* What you should do: In the records below, find each line containing the word "verifyToken" and copy it.

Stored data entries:

-- -- --

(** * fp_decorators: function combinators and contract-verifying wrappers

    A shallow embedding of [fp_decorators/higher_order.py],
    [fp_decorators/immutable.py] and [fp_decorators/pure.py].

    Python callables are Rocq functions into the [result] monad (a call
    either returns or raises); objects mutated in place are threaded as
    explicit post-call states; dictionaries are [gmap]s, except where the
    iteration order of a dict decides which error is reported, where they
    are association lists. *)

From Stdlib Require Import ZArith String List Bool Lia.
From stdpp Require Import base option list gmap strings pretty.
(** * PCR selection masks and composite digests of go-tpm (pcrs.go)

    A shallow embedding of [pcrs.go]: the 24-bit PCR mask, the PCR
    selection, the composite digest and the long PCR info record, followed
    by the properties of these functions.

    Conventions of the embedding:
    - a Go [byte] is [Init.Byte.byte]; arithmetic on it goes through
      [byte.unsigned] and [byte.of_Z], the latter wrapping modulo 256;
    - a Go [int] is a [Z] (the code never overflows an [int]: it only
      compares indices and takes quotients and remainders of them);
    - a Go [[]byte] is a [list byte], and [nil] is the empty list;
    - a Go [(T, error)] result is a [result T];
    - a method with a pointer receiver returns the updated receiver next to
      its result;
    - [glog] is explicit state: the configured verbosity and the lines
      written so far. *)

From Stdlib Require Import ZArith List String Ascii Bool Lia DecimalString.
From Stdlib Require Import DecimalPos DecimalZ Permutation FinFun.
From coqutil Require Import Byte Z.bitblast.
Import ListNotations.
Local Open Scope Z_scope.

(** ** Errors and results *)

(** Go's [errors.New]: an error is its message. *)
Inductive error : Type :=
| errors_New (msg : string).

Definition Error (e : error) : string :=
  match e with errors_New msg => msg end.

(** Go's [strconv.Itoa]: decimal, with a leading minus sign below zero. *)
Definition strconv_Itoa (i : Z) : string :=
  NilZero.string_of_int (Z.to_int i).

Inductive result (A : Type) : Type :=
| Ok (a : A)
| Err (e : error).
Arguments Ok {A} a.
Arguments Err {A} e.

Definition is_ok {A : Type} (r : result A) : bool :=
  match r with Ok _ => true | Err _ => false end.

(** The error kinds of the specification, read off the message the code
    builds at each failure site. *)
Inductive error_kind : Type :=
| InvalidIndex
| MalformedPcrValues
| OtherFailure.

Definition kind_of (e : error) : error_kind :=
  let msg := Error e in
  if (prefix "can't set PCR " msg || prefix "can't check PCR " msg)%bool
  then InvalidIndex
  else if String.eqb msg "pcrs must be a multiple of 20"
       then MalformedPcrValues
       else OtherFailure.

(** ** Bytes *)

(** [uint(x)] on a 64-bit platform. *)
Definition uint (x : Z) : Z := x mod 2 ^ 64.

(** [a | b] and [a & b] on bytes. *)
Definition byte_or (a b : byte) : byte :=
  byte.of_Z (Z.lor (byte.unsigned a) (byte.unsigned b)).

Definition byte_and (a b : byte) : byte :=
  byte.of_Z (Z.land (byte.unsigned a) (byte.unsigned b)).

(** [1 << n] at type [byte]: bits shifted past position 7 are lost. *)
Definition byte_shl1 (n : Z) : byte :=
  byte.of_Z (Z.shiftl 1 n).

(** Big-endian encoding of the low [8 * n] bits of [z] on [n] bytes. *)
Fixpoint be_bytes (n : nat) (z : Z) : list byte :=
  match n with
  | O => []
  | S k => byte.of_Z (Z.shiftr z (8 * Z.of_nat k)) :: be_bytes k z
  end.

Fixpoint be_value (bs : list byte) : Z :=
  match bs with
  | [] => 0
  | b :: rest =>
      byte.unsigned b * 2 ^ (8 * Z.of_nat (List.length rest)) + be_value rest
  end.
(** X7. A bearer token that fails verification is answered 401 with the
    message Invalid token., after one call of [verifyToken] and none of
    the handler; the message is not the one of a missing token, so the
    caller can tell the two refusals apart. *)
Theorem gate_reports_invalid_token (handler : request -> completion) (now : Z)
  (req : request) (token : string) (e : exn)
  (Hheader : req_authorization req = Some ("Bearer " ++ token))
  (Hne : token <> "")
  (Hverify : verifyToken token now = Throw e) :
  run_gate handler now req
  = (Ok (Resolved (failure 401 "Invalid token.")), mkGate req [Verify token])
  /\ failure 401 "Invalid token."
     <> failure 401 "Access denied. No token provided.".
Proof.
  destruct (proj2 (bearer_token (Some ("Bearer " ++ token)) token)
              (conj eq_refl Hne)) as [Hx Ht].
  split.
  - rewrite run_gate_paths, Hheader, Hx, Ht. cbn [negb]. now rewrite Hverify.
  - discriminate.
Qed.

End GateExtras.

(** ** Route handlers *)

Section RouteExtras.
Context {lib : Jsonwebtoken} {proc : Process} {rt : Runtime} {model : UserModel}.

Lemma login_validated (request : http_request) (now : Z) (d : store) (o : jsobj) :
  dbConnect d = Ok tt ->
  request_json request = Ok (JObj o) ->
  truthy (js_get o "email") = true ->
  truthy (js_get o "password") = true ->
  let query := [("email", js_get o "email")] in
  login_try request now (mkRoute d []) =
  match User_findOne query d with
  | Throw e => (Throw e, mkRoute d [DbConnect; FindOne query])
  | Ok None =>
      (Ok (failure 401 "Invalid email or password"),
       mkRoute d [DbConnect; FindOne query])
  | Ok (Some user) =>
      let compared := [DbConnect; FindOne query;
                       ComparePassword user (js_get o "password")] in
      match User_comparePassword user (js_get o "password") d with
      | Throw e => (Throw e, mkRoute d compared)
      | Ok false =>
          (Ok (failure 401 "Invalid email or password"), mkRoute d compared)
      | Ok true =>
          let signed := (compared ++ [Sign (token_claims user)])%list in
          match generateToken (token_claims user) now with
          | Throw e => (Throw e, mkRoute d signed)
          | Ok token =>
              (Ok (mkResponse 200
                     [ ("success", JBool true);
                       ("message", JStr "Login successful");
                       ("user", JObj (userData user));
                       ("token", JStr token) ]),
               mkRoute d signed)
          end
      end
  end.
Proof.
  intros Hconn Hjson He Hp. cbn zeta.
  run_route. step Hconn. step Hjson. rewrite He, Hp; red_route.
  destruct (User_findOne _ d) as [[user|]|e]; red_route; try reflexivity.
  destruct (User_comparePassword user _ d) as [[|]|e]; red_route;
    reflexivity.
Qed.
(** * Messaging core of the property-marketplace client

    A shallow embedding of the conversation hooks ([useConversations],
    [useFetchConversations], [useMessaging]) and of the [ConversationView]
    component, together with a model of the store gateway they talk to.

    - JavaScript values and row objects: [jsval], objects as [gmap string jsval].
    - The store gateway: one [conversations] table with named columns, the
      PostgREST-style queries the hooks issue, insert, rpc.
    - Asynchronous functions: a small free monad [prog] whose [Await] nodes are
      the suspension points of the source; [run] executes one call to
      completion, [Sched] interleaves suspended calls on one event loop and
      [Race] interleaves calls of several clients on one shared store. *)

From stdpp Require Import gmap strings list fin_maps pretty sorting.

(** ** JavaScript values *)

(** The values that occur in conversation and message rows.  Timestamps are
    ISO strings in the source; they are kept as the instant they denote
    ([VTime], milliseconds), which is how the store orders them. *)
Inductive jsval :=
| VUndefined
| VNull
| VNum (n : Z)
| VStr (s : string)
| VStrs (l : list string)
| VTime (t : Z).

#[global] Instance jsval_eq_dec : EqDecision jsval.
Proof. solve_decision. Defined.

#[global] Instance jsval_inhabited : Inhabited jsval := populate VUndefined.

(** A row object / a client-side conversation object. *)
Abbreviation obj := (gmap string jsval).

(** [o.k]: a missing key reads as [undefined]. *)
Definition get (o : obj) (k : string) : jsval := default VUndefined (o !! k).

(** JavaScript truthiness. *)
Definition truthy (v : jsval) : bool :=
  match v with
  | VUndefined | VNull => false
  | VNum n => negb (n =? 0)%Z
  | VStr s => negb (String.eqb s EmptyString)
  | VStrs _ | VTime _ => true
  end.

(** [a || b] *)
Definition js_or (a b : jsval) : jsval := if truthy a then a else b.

-- -- --

* Output of the exercise:
    message Invalid token., after one call of [verifyToken] and none of
  (Hverify : verifyToken token now = Throw e) :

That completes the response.